19,777 posts, read 18,064,624 times
Reputation: 17262
Quote:
Originally Posted by rabbit33 View Post
Again, I will try to re-focus the posters to the actual subject here.

We all know in general US public primary and secondary education is a disaster, except for a few wealthy suburbs where the parents basically take the thing over and humiliate the administration into educating the kids. Kids in the central cities are SOL. We all know this.

But the subject of this thread, as opposed to the subject of the many threads on the subject ”everything that's wrong with public education in the US”, is about why US students are avoiding science and engineering.

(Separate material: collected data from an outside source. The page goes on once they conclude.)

Definition emit (b : Backend) (iso : Isolate) (pi : ParseInfo)
  (info : CompilationInfo) : Status * BackendOutput :=
  match b with
  | Pipeline => (SUCCEEDED, emitted turbofan_code info)
  | AsmJs => (FAILED, current_output info)
  | _ => (SUCCEEDED, emitted baseline_code info)
  end.

Definition ext : Collaborators :=
  {| PrepareJobImpl := succeed;
     ExecuteJobImpl := succeed;
     FinalizeJobImpl := emit;
     can_execute_on_background_thread := fun b => bool_decide (b = Pipeline);
     PassesFilter := fun _ _ => true;
     ParseAny := fun _ pi _ =>
       (Some {| is_toplevel := is_toplevel pi; pi_literal := Some plain_literal |},
        false);
     Rewriter_Rewrite := fun _ => true;
     Renumber := fun _ => true;
     is_interpreter_trampoline_builtin :=
       fun c => bool_decide (c = InterpreterEntryTrampoline);
     checks_optimization_marker :=
       fun c => bool_decide (kind c = BUILTIN);
     same_language_mode := fun _ _ _ => true;
     SpecDiffersFrom := fun _ _ _ => false;
     has_coverage_info := fun _ => false;
     is_block_coverage_enabled := fun _ => false |}.

Definition descriptor : SharedFunctionInfo :=
  {| sfi_name := "f"; sfi_code := baseline_code;
     sfi_has_bytecode_array := false; sfi_has_asm_wasm_data := false;
     optimization_disabled := false; disable_optimization_reason := kNoReason;
     HasBreakInfo := false; script_IsScript := true;
     is_asm_wasm_broken := false; sfi_is_toplevel := false |}.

What the public school systems do with IQ 90 students, or those who're going to end up in prison no matter what we do, is irrelevant to the subject of this particular thread. Those kids aren't candidates for engineering school anyway. No matter how much money you throw at it, the dull-normal or mentally retarded child who's reading on a second grade level at age 16 is NOT going to master partial differential equations, or understand the design of long distance transmission lines, or be able to calculate reaction rates and yields for the synthesis of polyalkylene glycol lubricants.

What we need to tackle in this thread is why highly intelligent US students, who could clearly excel in science and engineering, are instead choosing different career paths and education paths.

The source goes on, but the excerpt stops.